▸ **Information provided**:
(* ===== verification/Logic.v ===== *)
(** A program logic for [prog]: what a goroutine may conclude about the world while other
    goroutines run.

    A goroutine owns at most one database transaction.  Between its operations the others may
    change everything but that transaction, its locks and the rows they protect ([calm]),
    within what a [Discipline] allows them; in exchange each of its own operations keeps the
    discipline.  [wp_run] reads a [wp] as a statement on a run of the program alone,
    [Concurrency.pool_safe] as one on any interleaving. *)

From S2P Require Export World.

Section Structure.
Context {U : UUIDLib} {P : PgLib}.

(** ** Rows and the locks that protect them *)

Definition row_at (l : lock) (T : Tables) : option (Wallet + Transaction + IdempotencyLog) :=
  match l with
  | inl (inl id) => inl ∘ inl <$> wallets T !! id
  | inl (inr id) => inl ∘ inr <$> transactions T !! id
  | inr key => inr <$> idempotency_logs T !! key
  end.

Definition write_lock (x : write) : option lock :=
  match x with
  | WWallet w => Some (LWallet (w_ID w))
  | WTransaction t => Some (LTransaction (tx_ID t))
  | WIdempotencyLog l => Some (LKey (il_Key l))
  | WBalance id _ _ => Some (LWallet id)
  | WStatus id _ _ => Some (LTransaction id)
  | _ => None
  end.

--

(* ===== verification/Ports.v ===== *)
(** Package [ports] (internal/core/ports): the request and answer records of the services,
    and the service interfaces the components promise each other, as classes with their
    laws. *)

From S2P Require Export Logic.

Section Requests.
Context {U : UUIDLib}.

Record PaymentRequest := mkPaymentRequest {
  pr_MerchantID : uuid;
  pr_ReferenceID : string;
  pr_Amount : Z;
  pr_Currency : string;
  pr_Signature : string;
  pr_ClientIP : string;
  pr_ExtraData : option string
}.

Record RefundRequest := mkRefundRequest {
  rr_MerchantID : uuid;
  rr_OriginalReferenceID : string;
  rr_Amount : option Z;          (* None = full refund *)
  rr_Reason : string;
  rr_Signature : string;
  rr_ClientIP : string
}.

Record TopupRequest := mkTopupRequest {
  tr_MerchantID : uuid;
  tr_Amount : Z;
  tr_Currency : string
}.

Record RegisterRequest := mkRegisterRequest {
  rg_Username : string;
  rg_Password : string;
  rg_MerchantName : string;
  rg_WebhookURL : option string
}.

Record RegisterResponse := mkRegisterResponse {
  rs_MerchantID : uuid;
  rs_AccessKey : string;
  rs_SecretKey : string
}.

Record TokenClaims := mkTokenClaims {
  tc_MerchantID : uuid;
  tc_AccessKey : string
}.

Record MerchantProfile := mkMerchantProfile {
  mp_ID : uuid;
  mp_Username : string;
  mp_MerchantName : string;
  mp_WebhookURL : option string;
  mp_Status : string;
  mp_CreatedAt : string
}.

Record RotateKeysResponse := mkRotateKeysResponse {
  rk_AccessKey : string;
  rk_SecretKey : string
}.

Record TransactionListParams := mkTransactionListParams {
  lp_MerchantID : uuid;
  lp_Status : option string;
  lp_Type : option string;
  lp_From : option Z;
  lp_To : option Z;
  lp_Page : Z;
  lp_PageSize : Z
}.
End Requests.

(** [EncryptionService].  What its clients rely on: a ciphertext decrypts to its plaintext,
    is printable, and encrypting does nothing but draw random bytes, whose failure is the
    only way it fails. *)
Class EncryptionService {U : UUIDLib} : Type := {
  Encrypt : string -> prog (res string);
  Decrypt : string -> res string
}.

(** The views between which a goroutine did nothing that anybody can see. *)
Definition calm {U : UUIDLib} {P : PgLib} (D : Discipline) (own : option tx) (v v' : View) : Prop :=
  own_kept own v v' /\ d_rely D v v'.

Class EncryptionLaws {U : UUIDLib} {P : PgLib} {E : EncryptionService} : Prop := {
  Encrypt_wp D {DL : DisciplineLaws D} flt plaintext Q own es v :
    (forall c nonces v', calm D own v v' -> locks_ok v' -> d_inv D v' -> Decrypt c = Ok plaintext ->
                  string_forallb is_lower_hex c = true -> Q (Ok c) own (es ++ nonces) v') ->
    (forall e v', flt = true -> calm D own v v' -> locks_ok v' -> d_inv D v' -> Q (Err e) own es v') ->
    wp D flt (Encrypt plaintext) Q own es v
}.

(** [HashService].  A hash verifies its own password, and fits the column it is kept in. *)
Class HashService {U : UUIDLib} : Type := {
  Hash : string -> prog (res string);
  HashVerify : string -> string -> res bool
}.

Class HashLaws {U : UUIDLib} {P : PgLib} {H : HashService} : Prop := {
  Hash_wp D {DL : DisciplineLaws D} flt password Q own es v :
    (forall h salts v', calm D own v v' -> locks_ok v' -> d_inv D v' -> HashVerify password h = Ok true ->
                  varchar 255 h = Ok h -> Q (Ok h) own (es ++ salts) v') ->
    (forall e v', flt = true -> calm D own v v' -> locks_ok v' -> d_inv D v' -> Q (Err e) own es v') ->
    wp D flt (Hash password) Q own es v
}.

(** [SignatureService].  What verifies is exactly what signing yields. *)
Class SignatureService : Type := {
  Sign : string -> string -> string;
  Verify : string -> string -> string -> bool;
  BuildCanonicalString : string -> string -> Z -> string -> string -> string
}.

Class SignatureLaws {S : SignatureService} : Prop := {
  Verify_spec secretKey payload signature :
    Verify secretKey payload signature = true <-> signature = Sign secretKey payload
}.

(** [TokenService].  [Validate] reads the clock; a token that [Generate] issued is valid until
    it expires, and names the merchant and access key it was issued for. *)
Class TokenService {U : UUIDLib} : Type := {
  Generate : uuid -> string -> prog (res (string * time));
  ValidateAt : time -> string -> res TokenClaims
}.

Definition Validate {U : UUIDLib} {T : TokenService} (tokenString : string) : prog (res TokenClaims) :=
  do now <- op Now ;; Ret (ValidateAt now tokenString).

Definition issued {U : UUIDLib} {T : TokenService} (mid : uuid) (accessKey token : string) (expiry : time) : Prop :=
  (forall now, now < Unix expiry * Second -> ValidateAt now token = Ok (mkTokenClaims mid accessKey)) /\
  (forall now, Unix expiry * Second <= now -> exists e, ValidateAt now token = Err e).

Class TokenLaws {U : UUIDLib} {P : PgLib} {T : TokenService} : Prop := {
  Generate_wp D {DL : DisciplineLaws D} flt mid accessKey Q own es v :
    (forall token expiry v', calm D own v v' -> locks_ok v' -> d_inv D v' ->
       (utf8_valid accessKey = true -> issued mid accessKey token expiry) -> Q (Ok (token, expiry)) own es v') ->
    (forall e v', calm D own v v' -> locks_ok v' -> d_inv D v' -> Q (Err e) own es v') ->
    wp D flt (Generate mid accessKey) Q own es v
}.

▸ **What to do**:
Look above for the line holding "varchar 255 h", then set down exactly that line and every line after it up to and including the line holding "(tokenString : string)", with nothing else.

▸ **Solution to this problem**:
                  varchar 255 h = Ok h -> Q (Ok h) own (es ++ salts) v') ->
    (forall e v', flt = true -> calm D own v v' -> locks_ok v' -> d_inv D v' -> Q (Err e) own es v') ->
    wp D flt (Hash password) Q own es v
}.

(** [SignatureService].  What verifies is exactly what signing yields. *)
Class SignatureService : Type := {
  Sign : string -> string -> string;
  Verify : string -> string -> string -> bool;
  BuildCanonicalString : string -> string -> Z -> string -> string -> string
}.

Class SignatureLaws {S : SignatureService} : Prop := {
  Verify_spec secretKey payload signature :
    Verify secretKey payload signature = true <-> signature = Sign secretKey payload
}.

(** [TokenService].  [Validate] reads the clock; a token that [Generate] issued is valid until
    it expires, and names the merchant and access key it was issued for. *)
Class TokenService {U : UUIDLib} : Type := {
  Generate : uuid -> string -> prog (res (string * time));
  ValidateAt : time -> string -> res TokenClaims
}.

Definition Validate {U : UUIDLib} {T : TokenService} (tokenString : string) : prog (res TokenClaims) :=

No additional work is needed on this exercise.